── Supplied material

(* ===== verification/Framing.v ===== *)
(** * Length-delimited frames over one socket

    [framing.py] and [FramedConnection] of [framed_conn.py]: a u32 big-endian
    length, then the payload.  Received bytes go through one buffer; a read
    that times out part-way keeps what it got.

    Bytes are integers in [0, 256).  The socket is what it will deliver
    ([Delivery]): a chunk, a timeout, or the end of the stream.  Protobuf
    parsing of a payload is outside the sources; a frame is its payload. *)

From stdpp Require Import base list strings.
From Stdlib Require Import ZArith Lia.
From S2P Require Import Prelude.
Open Scope list_scope.
Open Scope Z_scope.

Definition byte : Type := Z.

Definition MAX_FRAME_LEN : Z := 16 * 1024 * 1024.

(** [n.to_bytes(4, "big")] and [struct.unpack("!I", ...)]. *)
Definition to_bytes4 (n : Z) : list byte :=
  [n / 2 ^ 24 mod 256; n / 2 ^ 16 mod 256; n / 2 ^ 8 mod 256; n mod 256].

Definition unpack4 (b : list byte) : Z :=
  fold_left (fun acc x => acc * 256 + x) b 0.

Definition zlen {A} (l : list A) : Z := Z.of_nat (length l).

Definition frame_error : exn := Exn ExValue None "frame too large".

Definition encode_frame (payload : list byte) : res (list byte) :=
  if MAX_FRAME_LEN <? zlen payload then Raise frame_error
  else Ok (to_bytes4 (zlen payload) ++ payload).

(** ** The connection *)

Inductive Delivery := Data (chunk : list byte) | NoData | Closed.

Record Conn := MkConn {
  cn_open : bool;               (* [self._sock is not None] *)
  cn_rx : list byte;            (* [self._rx], empty when [None] *)
  cn_in : list Delivery;        (* what the socket will deliver *)
  cn_sent : list byte
}.

Definition gateway_error (code : string) : exn := Exn ExGateway (Some code) "".
Definition timeout_error : exn := Exn ExTimeout None "timed out".

Definition not_connected : exn := gateway_error "not_connected".

Definition close_sock (c : Conn) : Conn := MkConn false [] (cn_in c) (cn_sent c).

(** [_write_frame]: [writable] says whether [sendall] succeeds. *)
Definition write_frame (writable : bool) (payload : list byte) : M Conn unit :=
  c ← get;
  if negb (cn_open c) then throw not_connected
  else
    bytes ← lift (encode_frame payload);
    if writable then
      modify (fun c => MkConn (cn_open c) (cn_rx c) (cn_in c) (cn_sent c ++ bytes))
    else modify close_sock ;; throw (gateway_error "not_sent").

(** The [while len(rx) < n] loop of [_fill]. *)
Fixpoint fill_loop (n : Z) (rx : list byte) (ds : list Delivery)
  : res unit * (list byte * list Delivery) :=
  if n <=? zlen rx then (Ok tt, (rx, ds))
  else
    match ds with
    | [] => (Raise timeout_error, (rx, []))
    | NoData :: ds' => (Raise timeout_error, (rx, ds'))
    | Closed :: _ => (Raise (gateway_error "eof"), (rx, ds))
    | Data [] :: _ => (Raise (gateway_error "eof"), (rx, ds))
    | Data chunk :: ds' => fill_loop n (rx ++ chunk) ds'
    end.

Definition fill (n : Z) : M Conn (list byte) :=
  c ← get;
  if negb (cn_open c) then throw not_connected
  else
    let '(r, (rx, ds)) := fill_loop n (cn_rx c) (cn_in c) in
    modify (fun c => MkConn (cn_open c) rx ds (cn_sent c)) ;;
    _ ← lift r;
    mret rx.

Definition read_frame : M Conn (list byte) :=
  rx ← fill 4;
  let length := unpack4 (take 4 rx) in
  if MAX_FRAME_LEN <? length then throw (gateway_error "frame_too_large")
  else
    rx ← fill (4 + length);
    let n := Z.to_nat (4 + length) in
    modify (fun c => MkConn (cn_open c) (drop n (cn_rx c)) (cn_in c) (cn_sent c)) ;;
    mret (take (Z.to_nat length) (drop 4 rx)).

(** Read frames, trying again after a timeout, [calls] reads in all. *)
Fixpoint read_frames (calls : nat) : M Conn (list (list byte)) :=
  match calls with
  | O => mret []
  | S n =>
      here ← catchM (fun e => bool_decide (ex_class e = ExTimeout))
               (p ← read_frame; mret [p]) (fun _ => mret []);
      rest ← read_frames n;
      mret (here ++ rest)
  end.

(** ** Facts *)

Lemma unpack_to_bytes n : 0 <= n < 2 ^ 32 -> unpack4 (to_bytes4 n) = n.
Proof.
  intros Hn. unfold unpack4, to_bytes4. cbn [fold_left].
  change (2 ^ 24) with 16777216. change (2 ^ 16) with 65536. change (2 ^ 8) with 256.
  change (2 ^ 32) with 4294967296 in Hn.
  Z.to_euclidean_division_equations. lia.
Qed.

(** The bytes a connection has or will deliver. *)
Definition data_of (ds : list Delivery) : list byte :=
  concat ((fun d => match d with Data c => c | _ => [] end) <$> ds).

Definition stream (c : Conn) : list byte := cn_rx c ++ data_of (cn_in c).

(** The peer delivers its bytes in non-empty chunks and does not hang up. *)
Definition delivers (ds : list Delivery) : Prop :=
  Forall (fun d => match d with Data c => c <> [] | NoData => True | Closed => False end) ds.

Definition timeouts (ds : list Delivery) : nat :=
  length (List.filter (fun d => match d with NoData => true | _ => false end) ds).

(** [fill_loop] loses no byte; it returns when the bytes are there, and a
    timeout consumes the delivery that caused it. *)
Lemma fill_loop_spec n rx ds :
  delivers ds ->
  exists r rx' ds', fill_loop n rx ds = (r, (rx', ds'))
    /\ rx' ++ data_of ds' = rx ++ data_of ds /\ delivers ds'
    /\ match r with
       | Ok _ => n <= zlen rx' /\ timeouts ds' = timeouts ds
       | Raise e => e = timeout_error /\ zlen rx' < n
                    /\ (timeouts ds = S (timeouts ds') \/ ds' = [] /\ timeouts ds = timeouts ds')
       end.
Proof.
  revert rx. induction ds as [|d ds IH]; intros rx Hd; simpl.
  - destruct (Z.leb_spec n (zlen rx)); eexists _, _, _; split; try reflexivity; split_and!; auto.
  - destruct (Z.leb_spec n (zlen rx)).
    { eexists _, _, _. split; [reflexivity|]. by split_and!. }
    apply Forall_cons in Hd as [Hd Hds]. destruct d as [[|x c]| |]; try done.
    + destruct (IH (rx ++ x :: c) Hds) as (r & rx' & ds' & E & Hs & Hd' & Hr).
      exists r, rx', ds'. split; [done|]. split_and!; [|done|].
      * rewrite Hs. unfold data_of. csimpl. by rewrite <- app_assoc.
      * destruct r; [done|]. destruct Hr as (? & ? & Ht). done.
    + eexists _, _, _. split; [reflexivity|]. split_and!; try done. left. done.
Qed.

(** [fill] on an open connection. *)
Lemma fill_spec n c :
  cn_open c = true -> delivers (cn_in c) ->
  exists r c', fill n c = (r, c') /\ cn_open c' = true /\ delivers (cn_in c')
    /\ cn_sent c' = cn_sent c /\ stream c' = stream c
    /\ match r with
       | Ok rx => rx = cn_rx c' /\ n <= zlen rx /\ timeouts (cn_in c') = timeouts (cn_in c)
       | Raise e => e = timeout_error /\ zlen (cn_rx c') < n
                    /\ (timeouts (cn_in c) = S (timeouts (cn_in c'))
                        \/ cn_in c' = [] /\ timeouts (cn_in c) = timeouts (cn_in c'))
       end.
Proof.
  intros Ho Hd. unfold fill, mbind, M_bind, get. rewrite Ho. cbn [negb].
  destruct (fill_loop_spec n (cn_rx c) (cn_in c) Hd) as (r & rx & ds & E & Hs & Hd' & Hr).
  rewrite E. cbv [modify lift mret M_ret].
  destruct r as [[]|e]; eexists _, _; (split; [reflexivity|]); simpl; rewrite Ho;
    split_and!; naive_solver.
Qed.

Lemma zlen_app {A} (l l' : list A) : zlen (l ++ l') = zlen l + zlen l'.
Proof. unfold zlen. rewrite length_app. lia. Qed.

Lemma zlen_nonneg {A} (l : list A) : 0 <= zlen l.
Proof. unfold zlen. lia. Qed.

(** The header and payload of the frame at the head of a stream, once buffered. *)
Lemma frame_head (rx more p rest : list byte) :
  zlen p <= MAX_FRAME_LEN -> rx ++ more = to_bytes4 (zlen p) ++ p ++ rest -> 4 <= zlen rx ->
  unpack4 (take 4 rx) = zlen p.
Proof.
  intros Hp E Hl. pose proof (zlen_nonneg p).
  assert (take 4 rx = to_bytes4 (zlen p)) as ->.
  { apply (f_equal (take 4)) in E. rewrite take_app_le in E by (unfold zlen in Hl; lia).
    rewrite E. done. }
  apply unpack_to_bytes. unfold MAX_FRAME_LEN in Hp. lia.
Qed.

Lemma frame_body (rx more p rest : list byte) :
  rx ++ more = to_bytes4 (zlen p) ++ p ++ rest -> 4 + zlen p <= zlen rx ->
  let n := Z.to_nat (4 + zlen p) in
  take (Z.to_nat (zlen p)) (drop 4 rx) = p /\ drop n rx ++ more = rest.
Proof.
  intros E Hl. cbv zeta. unfold zlen in *.
  assert (drop 4 rx ++ more = p ++ rest) as E4.
  { apply (f_equal (drop 4)) in E. rewrite drop_app_le in E by lia. done. }
  replace (Z.to_nat (Z.of_nat (length p))) with (length p) by lia.
  replace (Z.to_nat (4 + Z.of_nat (length p))) with (4 + length p)%nat by lia.
  rewrite <- drop_drop. split.
  - apply (f_equal (take (length p))) in E4.
    rewrite take_app_le in E4 by (rewrite length_drop; lia). rewrite E4.
    by rewrite take_app_length.
  - apply (f_equal (drop (length p))) in E4.
    rewrite drop_app_le in E4 by (rewrite length_drop; lia). rewrite E4.
    by rewrite drop_app_length.
Qed.

(** A timeout never happens with the bytes it waits for delivered. *)
Lemma timeout_progress c c' n :
  stream c' = stream c -> n <= zlen (stream c) -> zlen (cn_rx c') < n ->
  (timeouts (cn_in c) = S (timeouts (cn_in c')) \/ cn_in c' = [] /\ timeouts (cn_in c) = timeouts (cn_in c')) ->
  timeouts (cn_in c) = S (timeouts (cn_in c')).
Proof.
  intros Hs Hn Hl [Ht|[Hi _]]; [done|]. exfalso.
  rewrite <- Hs in Hn. unfold stream in Hn. rewrite Hi in Hn. unfold data_of in Hn.
  csimpl in Hn. rewrite app_nil_r in Hn. lia.
Qed.

(** One read, with a whole frame on its way. *)
Lemma read_frame_step c p rest :
  cn_open c = true -> delivers (cn_in c) -> zlen p <= MAX_FRAME_LEN ->
  stream c = to_bytes4 (zlen p) ++ p ++ rest ->
  exists r c', read_frame c = (r, c') /\ cn_open c' = true /\ delivers (cn_in c')
    /\ ((r = Ok p /\ stream c' = rest /\ timeouts (cn_in c') = timeouts (cn_in c))
        \/ (r = Raise timeout_error /\ stream c' = stream c
            /\ timeouts (cn_in c) = S (timeouts (cn_in c')))).
Proof.
  intros Ho Hd Hp Hs. pose proof (zlen_nonneg p). pose proof (zlen_nonneg rest).
  assert (4 + zlen p <= zlen (stream c)) as Hlen.
  { rewrite Hs, !zlen_app. unfold zlen at 2. simpl. lia. }
  unfold read_frame. unfold mbind at 1, M_bind at 1.
  destruct (fill_spec 4 c Ho Hd) as (r1 & c1 & E1 & Ho1 & Hd1 & _ & Hs1 & Hr1). rewrite E1.
  destruct r1 as [rx1|e].
  2:{ destruct Hr1 as (-> & Hl & Ht). eexists _, c1. split_and!; [done..|]. right.
      split_and!; [done|done|]. eapply timeout_progress; [exact Hs1| |exact Hl|exact Ht]. lia. }
  destruct Hr1 as (-> & Hl1 & Ht1). rewrite Hs in Hs1.
  rewrite (frame_head _ _ _ _ Hp Hs1 Hl1).
  destruct (Z.ltb_spec MAX_FRAME_LEN (zlen p)); [lia|].
  unfold mbind at 1, M_bind at 1.
  destruct (fill_spec (4 + zlen p) c1 Ho1 Hd1) as (r2 & c2 & E2 & Ho2 & Hd2 & _ & Hs2 & Hr2).
  rewrite E2. destruct r2 as [rx2|e].
  2:{ destruct Hr2 as (-> & Hl & Ht). eexists _, c2. split_and!; [done..|]. right.
      split_and!; [done|congruence|]. rewrite <- Ht1.
      eapply timeout_progress; [exact Hs2| |exact Hl|exact Ht]. rewrite Hs1, <- Hs. lia. }
  destruct Hr2 as (-> & Hl2 & Ht2). rewrite Hs1 in Hs2.
  destruct (frame_body _ _ _ _ Hs2 Hl2) as [Hbody Hrest].
  eexists _, _. split; [reflexivity|]. simpl. split_and!; [done..|]. left.
  split_and!; [by rewrite Hbody|done|congruence].
Qed.

(** One read, with nothing on its way. *)
Lemma read_frame_idle c :
  cn_open c = true -> delivers (cn_in c) -> stream c = [] ->
  exists c', read_frame c = (Raise timeout_error, c') /\ cn_open c' = true
    /\ delivers (cn_in c') /\ stream c' = []
    /\ (timeouts (cn_in c') <= pred (timeouts (cn_in c)))%nat.
Proof.
  intros Ho Hd Hs. unfold read_frame. unfold mbind at 1, M_bind at 1.
  destruct (fill_spec 4 c Ho Hd) as (r1 & c1 & E1 & Ho1 & Hd1 & _ & Hs1 & Hr1). rewrite E1.
  destruct r1 as [rx1|e].
  - exfalso. destruct Hr1 as (-> & Hl & _). rewrite Hs in Hs1. unfold stream in Hs1.
    apply app_eq_nil in Hs1 as [Hx _]. rewrite Hx in Hl. unfold zlen in Hl. simpl in Hl. lia.
  - destruct Hr1 as (-> & _ & Ht). exists c1. split_and!; [done..|congruence|].
    destruct Ht as [Ht|[Hi Ht]]; [lia|]. rewrite Hi. unfold timeouts. simpl. lia.
Qed.

(** The bytes of a sequence of frames. *)
Definition encode_all (ps : list (list byte)) : list byte :=
  concat ((fun p => to_bytes4 (zlen p) ++ p) <$> ps).

(** (C13) Frames survive any chunking.  However the peer's bytes are split into
    reads, and wherever reads time out in between (inside a length prefix
    included), reading repeatedly yields exactly the payloads that were encoded,
    in order, each once; as many reads as there are frames and timeouts are
    enough, and no byte is left over or lost. *)
Theorem frames_survive_chunking (calls : nat) (ps : list (list byte)) (c : Conn) :
  cn_open c = true -> delivers (cn_in c) ->
  Forall (fun p => encode_frame p = Ok (to_bytes4 (zlen p) ++ p)) ps ->
  stream c = encode_all ps ->
  (length ps + timeouts (cn_in c) <= calls)%nat ->
  exists c', read_frames calls c = (Ok ps, c') /\ stream c' = [] /\ cn_open c' = true.
Proof.
  revert ps c. induction calls as [|n IH]; intros ps c Ho Hd Hf Hs Hn.
  { destruct ps; [|simpl in Hn; lia]. exists c. done. }
  cbn [read_frames]. unfold mbind at 1, M_bind at 1. unfold catchM. unfold mbind at 1, M_bind at 1.
  destruct ps as [|p ps].
  - destruct (read_frame_idle c Ho Hd Hs) as (c' & E & Ho' & Hd' & Hs' & Ht). rewrite E.
    cbn. rewrite bool_decide_eq_true_2 by done. unfold mret at 1, M_ret at 1.
    destruct (IH [] c' Ho' Hd' Hf Hs') as (c2 & E2 & ? & ?); [simpl in *; lia|].
    exists c2. unfold mbind, M_bind. by rewrite E2.
  - apply Forall_cons in Hf as [Hp Hf].
    assert (zlen p <= MAX_FRAME_LEN) as Hle.
    { unfold encode_frame in Hp. destruct (Z.ltb_spec MAX_FRAME_LEN (zlen p)); [done|lia]. }
    assert (stream c = to_bytes4 (zlen p) ++ p ++ encode_all ps) as Hs0
      by (rewrite Hs; unfold encode_all; csimpl; by rewrite <- ?app_assoc).
    destruct (read_frame_step c p (encode_all ps) Ho Hd Hle Hs0)
      as (r & c' & E & Ho' & Hd' & [(-> & Hs' & Ht)|(-> & Hs' & Ht)]); rewrite E; cbn;
      [|rewrite bool_decide_eq_true_2 by done]; unfold mret at 1, M_ret at 1.
    + destruct (IH ps c' Ho' Hd' Hf Hs') as (c2 & E2 & ? & ?); [simpl in Hn; lia|].
      exists c2. unfold mbind, M_bind. by rewrite E2.
    + destruct (IH (p :: ps) c' Ho' Hd') as (c2 & E2 & ? & ?); [by constructor|congruence|lia|].
      exists c2. unfold mbind, M_bind. by rewrite E2.
Qed.

(** Two frames, cut inside the first length prefix, with timeouts. *)
Definition choppy : Conn :=
  MkConn true [] [Data [0; 0]; NoData; Data [0; 2; 7]; Data [8; 0; 0; 0]; NoData; Data [1; 9]] [].

Lemma frames_survive_chunking_witness :
  exists c', read_frames 4 choppy = (Ok [[7; 8]; [9]], c') /\ stream c' = [] /\ cn_open c' = true.
Proof.
  apply (frames_survive_chunking 4 [[7; 8]; [9]] choppy).
  - reflexivity.
  - repeat constructor; done.
  - repeat constructor.
  - reflexivity.
  - vm_compute. lia.
Defined.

────

Task prompt = Which lines above hold the string "throw"? Copy each of them.

Finished task =
  if negb (cn_open c) then throw not_connected
    else modify close_sock ;; throw (gateway_error "not_sent").
  if negb (cn_open c) then throw not_connected
  if MAX_FRAME_LEN <? length then throw (gateway_error "frame_too_large")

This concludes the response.